§ SOURCE DATA:

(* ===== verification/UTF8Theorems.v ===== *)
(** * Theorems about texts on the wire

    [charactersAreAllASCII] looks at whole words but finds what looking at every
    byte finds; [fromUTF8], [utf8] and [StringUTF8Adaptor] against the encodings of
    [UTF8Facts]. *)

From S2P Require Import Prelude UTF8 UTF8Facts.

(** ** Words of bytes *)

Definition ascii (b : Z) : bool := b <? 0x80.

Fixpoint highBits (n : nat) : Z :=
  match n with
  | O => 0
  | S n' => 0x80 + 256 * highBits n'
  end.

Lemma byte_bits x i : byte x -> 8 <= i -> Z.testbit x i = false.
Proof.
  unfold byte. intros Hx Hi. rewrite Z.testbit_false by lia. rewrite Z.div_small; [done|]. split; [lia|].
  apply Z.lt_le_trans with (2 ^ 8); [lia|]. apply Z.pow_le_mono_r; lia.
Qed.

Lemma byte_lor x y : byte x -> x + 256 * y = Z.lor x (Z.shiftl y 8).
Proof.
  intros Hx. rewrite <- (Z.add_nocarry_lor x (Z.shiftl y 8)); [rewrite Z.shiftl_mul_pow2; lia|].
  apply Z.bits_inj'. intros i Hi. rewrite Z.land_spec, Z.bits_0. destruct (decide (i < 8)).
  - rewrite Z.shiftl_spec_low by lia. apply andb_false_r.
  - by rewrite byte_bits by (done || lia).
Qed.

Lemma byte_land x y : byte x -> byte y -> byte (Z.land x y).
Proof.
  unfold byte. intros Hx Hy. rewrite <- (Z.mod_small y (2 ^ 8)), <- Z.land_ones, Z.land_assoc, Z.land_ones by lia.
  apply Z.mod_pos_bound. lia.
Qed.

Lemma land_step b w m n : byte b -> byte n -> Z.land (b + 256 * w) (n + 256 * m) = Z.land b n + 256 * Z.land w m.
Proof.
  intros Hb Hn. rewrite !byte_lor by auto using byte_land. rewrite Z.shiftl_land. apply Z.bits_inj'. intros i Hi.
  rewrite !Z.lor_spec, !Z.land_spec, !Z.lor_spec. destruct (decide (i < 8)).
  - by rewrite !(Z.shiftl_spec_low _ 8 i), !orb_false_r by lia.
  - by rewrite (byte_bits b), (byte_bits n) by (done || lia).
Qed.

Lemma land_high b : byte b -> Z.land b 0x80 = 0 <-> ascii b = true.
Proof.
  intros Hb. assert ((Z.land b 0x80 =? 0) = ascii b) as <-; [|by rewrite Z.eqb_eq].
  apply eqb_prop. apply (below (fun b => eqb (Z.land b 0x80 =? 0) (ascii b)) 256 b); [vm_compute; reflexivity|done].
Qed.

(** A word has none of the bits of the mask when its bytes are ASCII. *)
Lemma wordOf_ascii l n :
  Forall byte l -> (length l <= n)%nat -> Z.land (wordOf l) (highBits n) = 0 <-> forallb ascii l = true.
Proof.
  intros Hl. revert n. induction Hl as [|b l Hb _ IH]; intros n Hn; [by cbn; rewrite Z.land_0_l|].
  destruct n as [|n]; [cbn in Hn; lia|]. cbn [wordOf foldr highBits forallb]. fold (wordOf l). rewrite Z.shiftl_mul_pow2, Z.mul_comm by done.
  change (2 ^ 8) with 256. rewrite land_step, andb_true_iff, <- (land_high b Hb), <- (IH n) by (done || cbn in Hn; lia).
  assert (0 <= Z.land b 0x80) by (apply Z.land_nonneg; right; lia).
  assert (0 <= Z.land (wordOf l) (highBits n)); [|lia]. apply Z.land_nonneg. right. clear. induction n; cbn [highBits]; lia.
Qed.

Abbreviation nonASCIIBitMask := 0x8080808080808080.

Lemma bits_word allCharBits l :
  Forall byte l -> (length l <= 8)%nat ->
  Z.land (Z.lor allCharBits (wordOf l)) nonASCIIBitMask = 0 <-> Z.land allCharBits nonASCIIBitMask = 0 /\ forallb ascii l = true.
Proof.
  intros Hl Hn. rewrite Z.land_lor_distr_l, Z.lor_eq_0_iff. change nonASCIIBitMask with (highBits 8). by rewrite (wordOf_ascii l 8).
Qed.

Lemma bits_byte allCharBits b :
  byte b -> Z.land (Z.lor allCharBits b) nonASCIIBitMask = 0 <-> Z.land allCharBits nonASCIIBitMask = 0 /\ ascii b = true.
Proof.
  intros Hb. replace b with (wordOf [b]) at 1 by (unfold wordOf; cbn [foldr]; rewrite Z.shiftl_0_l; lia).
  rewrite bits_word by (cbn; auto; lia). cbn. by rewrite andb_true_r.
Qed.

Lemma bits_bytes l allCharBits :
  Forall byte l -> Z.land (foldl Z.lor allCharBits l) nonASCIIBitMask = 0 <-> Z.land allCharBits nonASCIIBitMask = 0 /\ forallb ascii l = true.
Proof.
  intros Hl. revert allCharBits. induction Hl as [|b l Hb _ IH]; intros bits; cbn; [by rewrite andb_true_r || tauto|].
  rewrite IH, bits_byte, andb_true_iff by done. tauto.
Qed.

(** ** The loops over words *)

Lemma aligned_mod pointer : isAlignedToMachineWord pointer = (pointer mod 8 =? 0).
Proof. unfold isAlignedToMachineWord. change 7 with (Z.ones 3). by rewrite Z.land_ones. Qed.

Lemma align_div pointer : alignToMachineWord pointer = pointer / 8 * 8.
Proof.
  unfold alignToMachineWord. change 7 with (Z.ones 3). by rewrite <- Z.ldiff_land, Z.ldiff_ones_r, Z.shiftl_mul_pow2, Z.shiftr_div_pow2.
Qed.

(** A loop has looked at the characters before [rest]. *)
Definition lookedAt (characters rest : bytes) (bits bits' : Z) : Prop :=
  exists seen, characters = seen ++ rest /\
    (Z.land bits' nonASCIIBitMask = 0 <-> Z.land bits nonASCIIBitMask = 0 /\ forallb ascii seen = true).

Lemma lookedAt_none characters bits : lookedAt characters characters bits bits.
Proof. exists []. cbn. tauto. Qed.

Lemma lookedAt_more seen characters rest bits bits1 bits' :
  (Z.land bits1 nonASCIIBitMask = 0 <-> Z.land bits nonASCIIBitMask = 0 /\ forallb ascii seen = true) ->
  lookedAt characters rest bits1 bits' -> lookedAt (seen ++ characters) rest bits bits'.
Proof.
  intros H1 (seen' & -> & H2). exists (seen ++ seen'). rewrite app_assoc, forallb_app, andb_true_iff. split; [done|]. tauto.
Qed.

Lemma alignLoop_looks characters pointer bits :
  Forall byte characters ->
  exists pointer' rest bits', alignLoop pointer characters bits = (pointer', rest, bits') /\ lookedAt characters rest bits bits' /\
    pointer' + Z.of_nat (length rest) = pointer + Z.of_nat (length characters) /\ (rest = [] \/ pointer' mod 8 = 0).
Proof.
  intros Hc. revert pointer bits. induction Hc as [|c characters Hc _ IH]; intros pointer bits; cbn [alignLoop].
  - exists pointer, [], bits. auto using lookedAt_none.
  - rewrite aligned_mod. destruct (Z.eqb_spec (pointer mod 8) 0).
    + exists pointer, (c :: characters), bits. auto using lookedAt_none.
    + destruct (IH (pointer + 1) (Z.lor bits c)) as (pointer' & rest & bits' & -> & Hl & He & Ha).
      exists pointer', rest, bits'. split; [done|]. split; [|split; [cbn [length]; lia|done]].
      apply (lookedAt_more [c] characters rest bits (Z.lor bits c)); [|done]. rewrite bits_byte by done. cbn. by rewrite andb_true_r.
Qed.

...

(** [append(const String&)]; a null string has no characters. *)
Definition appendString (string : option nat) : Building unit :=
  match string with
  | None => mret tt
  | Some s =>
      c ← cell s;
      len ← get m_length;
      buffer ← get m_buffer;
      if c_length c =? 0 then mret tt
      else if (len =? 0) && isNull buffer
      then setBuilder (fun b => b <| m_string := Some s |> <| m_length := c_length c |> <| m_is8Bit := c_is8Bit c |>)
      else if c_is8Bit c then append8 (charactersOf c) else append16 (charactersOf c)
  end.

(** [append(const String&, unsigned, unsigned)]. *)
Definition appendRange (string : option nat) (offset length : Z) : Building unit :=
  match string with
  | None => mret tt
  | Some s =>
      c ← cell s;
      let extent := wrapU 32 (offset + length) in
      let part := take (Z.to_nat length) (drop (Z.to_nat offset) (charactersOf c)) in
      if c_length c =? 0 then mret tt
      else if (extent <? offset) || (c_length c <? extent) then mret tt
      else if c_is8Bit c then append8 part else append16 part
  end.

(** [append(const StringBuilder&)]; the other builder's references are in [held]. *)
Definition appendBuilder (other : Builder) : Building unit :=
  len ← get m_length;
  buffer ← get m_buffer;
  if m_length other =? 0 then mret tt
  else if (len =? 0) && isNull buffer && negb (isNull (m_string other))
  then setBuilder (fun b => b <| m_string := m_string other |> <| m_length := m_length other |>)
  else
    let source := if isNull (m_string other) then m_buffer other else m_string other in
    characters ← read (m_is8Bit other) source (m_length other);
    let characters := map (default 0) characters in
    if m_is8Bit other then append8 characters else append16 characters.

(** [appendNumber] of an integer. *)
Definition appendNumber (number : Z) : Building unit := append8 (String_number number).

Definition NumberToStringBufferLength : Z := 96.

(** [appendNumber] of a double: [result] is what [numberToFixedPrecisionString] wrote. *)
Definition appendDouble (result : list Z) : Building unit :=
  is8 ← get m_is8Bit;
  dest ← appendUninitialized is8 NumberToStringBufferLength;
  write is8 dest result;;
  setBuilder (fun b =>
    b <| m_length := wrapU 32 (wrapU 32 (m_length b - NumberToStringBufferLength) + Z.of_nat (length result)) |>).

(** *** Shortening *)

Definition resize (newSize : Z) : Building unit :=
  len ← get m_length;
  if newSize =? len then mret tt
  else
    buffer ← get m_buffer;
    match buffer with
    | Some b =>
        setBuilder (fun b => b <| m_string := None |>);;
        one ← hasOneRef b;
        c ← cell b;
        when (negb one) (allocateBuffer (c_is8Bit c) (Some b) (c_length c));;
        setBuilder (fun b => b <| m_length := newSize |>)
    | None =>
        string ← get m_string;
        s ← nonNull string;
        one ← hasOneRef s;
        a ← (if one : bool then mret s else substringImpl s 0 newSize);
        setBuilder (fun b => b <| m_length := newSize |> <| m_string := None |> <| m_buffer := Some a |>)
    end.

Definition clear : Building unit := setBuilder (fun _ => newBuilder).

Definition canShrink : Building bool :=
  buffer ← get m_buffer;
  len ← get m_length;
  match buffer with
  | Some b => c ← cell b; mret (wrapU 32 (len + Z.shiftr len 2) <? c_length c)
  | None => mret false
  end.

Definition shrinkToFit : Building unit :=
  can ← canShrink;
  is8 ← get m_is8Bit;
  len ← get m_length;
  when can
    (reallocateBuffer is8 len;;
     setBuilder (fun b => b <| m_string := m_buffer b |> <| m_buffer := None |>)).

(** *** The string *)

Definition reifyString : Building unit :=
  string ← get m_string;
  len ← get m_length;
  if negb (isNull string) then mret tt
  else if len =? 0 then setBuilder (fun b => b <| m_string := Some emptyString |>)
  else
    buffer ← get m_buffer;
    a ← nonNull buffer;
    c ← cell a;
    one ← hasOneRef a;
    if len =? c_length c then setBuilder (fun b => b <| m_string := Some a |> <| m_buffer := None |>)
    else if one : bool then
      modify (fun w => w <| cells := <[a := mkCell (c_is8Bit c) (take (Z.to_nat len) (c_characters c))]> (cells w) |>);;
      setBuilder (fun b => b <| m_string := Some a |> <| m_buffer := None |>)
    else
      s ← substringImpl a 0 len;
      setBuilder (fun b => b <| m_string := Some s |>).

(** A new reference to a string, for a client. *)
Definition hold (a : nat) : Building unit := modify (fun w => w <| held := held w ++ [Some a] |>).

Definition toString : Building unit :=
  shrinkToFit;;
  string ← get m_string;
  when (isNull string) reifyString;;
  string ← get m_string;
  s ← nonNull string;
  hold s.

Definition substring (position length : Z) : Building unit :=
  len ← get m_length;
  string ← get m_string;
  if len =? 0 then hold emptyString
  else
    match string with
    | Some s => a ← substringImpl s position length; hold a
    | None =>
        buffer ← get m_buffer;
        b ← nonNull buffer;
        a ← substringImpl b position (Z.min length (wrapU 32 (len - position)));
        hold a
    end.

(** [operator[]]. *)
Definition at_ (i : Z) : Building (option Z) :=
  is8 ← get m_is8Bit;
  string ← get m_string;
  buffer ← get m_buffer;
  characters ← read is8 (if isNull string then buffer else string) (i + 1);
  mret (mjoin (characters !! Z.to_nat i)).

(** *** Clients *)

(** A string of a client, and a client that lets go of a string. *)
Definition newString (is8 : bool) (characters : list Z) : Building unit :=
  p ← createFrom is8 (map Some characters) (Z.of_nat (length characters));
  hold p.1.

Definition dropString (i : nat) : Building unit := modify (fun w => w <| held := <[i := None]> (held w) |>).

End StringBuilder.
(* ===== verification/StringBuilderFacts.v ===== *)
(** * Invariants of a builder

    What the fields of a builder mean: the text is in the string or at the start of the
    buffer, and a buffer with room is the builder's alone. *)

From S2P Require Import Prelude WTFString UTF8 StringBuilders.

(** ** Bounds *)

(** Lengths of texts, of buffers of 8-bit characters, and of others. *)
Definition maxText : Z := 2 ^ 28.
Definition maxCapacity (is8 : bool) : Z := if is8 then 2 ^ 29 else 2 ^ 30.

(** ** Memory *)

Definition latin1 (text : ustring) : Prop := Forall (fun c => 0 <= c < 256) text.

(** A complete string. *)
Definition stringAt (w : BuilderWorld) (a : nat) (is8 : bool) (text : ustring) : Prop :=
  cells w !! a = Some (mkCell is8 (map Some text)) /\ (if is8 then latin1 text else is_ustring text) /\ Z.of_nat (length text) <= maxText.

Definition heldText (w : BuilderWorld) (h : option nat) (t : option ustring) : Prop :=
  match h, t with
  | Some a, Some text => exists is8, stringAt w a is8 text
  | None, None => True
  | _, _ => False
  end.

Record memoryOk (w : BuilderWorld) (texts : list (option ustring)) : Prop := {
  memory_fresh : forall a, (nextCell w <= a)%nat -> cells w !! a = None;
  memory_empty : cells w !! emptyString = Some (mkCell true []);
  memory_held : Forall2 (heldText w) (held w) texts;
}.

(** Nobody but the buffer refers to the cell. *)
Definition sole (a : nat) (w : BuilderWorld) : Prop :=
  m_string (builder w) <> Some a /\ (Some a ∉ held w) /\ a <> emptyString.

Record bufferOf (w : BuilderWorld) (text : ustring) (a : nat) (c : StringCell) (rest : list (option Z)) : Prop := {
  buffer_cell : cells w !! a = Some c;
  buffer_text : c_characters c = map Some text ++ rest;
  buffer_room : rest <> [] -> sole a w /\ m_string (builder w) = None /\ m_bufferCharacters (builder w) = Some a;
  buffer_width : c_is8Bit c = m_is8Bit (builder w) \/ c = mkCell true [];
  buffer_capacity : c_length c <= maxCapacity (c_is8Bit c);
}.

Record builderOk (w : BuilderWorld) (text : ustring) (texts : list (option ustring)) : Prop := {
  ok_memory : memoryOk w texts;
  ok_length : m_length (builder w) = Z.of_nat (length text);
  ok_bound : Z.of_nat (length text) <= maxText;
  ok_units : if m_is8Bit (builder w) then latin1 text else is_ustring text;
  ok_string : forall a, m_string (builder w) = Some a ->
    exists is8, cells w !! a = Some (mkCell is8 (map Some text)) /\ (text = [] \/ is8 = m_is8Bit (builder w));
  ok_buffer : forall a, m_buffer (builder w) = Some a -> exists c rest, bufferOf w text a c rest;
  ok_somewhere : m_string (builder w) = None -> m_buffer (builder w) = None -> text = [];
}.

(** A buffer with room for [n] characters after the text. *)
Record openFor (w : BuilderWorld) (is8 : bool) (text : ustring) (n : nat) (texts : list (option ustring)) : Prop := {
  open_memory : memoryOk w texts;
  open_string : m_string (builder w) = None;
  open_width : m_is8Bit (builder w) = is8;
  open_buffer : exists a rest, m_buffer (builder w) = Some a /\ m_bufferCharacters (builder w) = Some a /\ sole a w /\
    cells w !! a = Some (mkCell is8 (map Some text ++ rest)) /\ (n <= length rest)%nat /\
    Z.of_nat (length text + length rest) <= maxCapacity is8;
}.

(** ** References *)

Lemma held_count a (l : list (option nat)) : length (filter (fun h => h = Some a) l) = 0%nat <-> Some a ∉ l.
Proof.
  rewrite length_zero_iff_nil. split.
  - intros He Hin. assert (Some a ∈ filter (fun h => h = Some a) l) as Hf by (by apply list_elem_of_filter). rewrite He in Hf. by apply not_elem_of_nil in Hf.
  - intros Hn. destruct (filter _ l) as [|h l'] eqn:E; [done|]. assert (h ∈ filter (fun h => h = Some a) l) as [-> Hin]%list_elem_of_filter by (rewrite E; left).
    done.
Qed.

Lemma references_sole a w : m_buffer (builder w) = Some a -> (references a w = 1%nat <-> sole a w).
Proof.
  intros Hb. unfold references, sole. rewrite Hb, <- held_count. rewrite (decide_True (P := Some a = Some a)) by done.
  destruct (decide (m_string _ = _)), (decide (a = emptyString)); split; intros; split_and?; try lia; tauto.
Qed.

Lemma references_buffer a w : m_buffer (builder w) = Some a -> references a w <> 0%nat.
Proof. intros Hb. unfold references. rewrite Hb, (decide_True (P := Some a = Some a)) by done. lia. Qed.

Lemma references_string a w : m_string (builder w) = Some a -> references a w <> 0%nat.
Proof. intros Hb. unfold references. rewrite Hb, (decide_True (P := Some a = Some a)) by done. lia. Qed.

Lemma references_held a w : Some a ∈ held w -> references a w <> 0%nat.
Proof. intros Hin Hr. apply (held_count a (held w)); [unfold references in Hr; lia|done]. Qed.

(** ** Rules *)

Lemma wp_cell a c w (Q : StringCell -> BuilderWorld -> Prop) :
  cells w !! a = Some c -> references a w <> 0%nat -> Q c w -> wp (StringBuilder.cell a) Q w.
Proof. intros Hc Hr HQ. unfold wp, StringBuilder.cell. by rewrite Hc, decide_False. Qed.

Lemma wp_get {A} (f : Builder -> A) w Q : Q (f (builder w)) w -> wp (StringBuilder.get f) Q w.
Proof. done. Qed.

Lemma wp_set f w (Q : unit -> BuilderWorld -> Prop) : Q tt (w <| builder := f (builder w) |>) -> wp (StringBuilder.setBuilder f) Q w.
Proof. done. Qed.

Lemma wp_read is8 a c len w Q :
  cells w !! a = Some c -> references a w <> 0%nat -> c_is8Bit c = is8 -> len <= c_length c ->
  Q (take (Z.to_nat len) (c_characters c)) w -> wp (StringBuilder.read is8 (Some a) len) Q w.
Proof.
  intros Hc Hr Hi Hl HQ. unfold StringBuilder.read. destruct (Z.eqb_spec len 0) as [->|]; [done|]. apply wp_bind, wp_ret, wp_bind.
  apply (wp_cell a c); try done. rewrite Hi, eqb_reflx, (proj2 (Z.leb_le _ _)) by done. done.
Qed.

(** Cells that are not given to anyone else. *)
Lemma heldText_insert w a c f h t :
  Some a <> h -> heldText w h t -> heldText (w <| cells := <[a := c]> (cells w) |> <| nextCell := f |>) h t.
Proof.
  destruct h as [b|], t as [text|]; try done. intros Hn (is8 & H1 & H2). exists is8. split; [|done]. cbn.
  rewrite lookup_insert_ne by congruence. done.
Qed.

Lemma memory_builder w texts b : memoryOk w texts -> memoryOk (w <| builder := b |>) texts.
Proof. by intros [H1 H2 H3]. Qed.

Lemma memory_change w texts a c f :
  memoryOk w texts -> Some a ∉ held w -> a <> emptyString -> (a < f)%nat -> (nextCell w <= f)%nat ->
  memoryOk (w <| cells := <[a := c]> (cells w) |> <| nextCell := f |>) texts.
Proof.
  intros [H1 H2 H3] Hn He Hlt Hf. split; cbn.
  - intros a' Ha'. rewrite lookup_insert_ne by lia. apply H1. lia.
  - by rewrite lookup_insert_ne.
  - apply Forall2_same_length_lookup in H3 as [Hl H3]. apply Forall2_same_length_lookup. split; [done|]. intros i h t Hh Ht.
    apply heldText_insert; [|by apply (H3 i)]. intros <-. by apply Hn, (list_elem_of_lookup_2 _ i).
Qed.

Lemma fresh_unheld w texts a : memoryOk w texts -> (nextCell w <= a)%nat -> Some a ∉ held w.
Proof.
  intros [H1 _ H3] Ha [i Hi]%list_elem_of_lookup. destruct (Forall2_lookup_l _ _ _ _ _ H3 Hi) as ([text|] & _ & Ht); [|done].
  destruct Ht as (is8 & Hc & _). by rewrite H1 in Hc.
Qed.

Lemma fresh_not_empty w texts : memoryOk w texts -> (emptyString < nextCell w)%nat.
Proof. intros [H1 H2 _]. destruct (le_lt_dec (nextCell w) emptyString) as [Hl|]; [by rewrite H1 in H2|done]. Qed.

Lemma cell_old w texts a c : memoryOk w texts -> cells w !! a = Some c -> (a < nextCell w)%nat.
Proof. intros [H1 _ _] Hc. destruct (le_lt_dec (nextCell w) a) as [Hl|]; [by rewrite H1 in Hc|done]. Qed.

---

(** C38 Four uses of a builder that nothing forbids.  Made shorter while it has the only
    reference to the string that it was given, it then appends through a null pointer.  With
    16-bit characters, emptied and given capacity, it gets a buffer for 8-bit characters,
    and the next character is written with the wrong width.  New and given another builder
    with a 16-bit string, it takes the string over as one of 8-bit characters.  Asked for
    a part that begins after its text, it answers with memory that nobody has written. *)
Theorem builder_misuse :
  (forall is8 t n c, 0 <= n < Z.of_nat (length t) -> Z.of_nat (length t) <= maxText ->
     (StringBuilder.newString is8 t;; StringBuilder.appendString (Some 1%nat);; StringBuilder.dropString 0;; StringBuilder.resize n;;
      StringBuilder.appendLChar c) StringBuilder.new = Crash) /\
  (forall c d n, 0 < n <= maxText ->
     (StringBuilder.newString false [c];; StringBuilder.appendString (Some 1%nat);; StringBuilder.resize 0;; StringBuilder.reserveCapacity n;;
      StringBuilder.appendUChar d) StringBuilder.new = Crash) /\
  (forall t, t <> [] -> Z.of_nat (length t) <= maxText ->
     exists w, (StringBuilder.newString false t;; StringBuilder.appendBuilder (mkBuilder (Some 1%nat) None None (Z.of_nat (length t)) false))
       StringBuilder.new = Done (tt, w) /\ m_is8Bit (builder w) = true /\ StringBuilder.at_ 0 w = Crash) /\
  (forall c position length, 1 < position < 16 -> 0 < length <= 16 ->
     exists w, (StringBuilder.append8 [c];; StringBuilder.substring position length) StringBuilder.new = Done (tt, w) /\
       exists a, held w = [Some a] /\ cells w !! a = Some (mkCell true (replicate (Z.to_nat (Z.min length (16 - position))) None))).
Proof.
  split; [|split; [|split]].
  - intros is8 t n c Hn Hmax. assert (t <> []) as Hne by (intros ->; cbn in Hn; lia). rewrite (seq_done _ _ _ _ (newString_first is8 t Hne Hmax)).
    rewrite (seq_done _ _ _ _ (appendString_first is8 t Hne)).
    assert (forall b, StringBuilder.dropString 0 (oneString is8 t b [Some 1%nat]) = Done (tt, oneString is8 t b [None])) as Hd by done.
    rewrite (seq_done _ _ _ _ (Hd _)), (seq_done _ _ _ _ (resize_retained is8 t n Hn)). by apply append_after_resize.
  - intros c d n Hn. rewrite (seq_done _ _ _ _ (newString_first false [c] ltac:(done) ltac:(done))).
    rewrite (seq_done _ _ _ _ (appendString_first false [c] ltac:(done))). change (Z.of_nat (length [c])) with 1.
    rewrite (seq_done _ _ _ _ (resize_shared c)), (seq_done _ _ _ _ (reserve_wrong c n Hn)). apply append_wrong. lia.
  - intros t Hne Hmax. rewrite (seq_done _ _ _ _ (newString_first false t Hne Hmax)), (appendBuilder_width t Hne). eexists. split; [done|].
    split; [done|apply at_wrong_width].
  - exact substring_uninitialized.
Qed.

§ INSTRUCTIONS TO FOLLOW:
Check the entries above line by line and return each one containing the word "bufferOf".

§ SOLUTION FOR THIS TASK:
Record bufferOf (w : BuilderWorld) (text : ustring) (a : nat) (c : StringCell) (rest : list (option Z)) : Prop := {
  ok_buffer : forall a, m_buffer (builder w) = Some a -> exists c rest, bufferOf w text a c rest;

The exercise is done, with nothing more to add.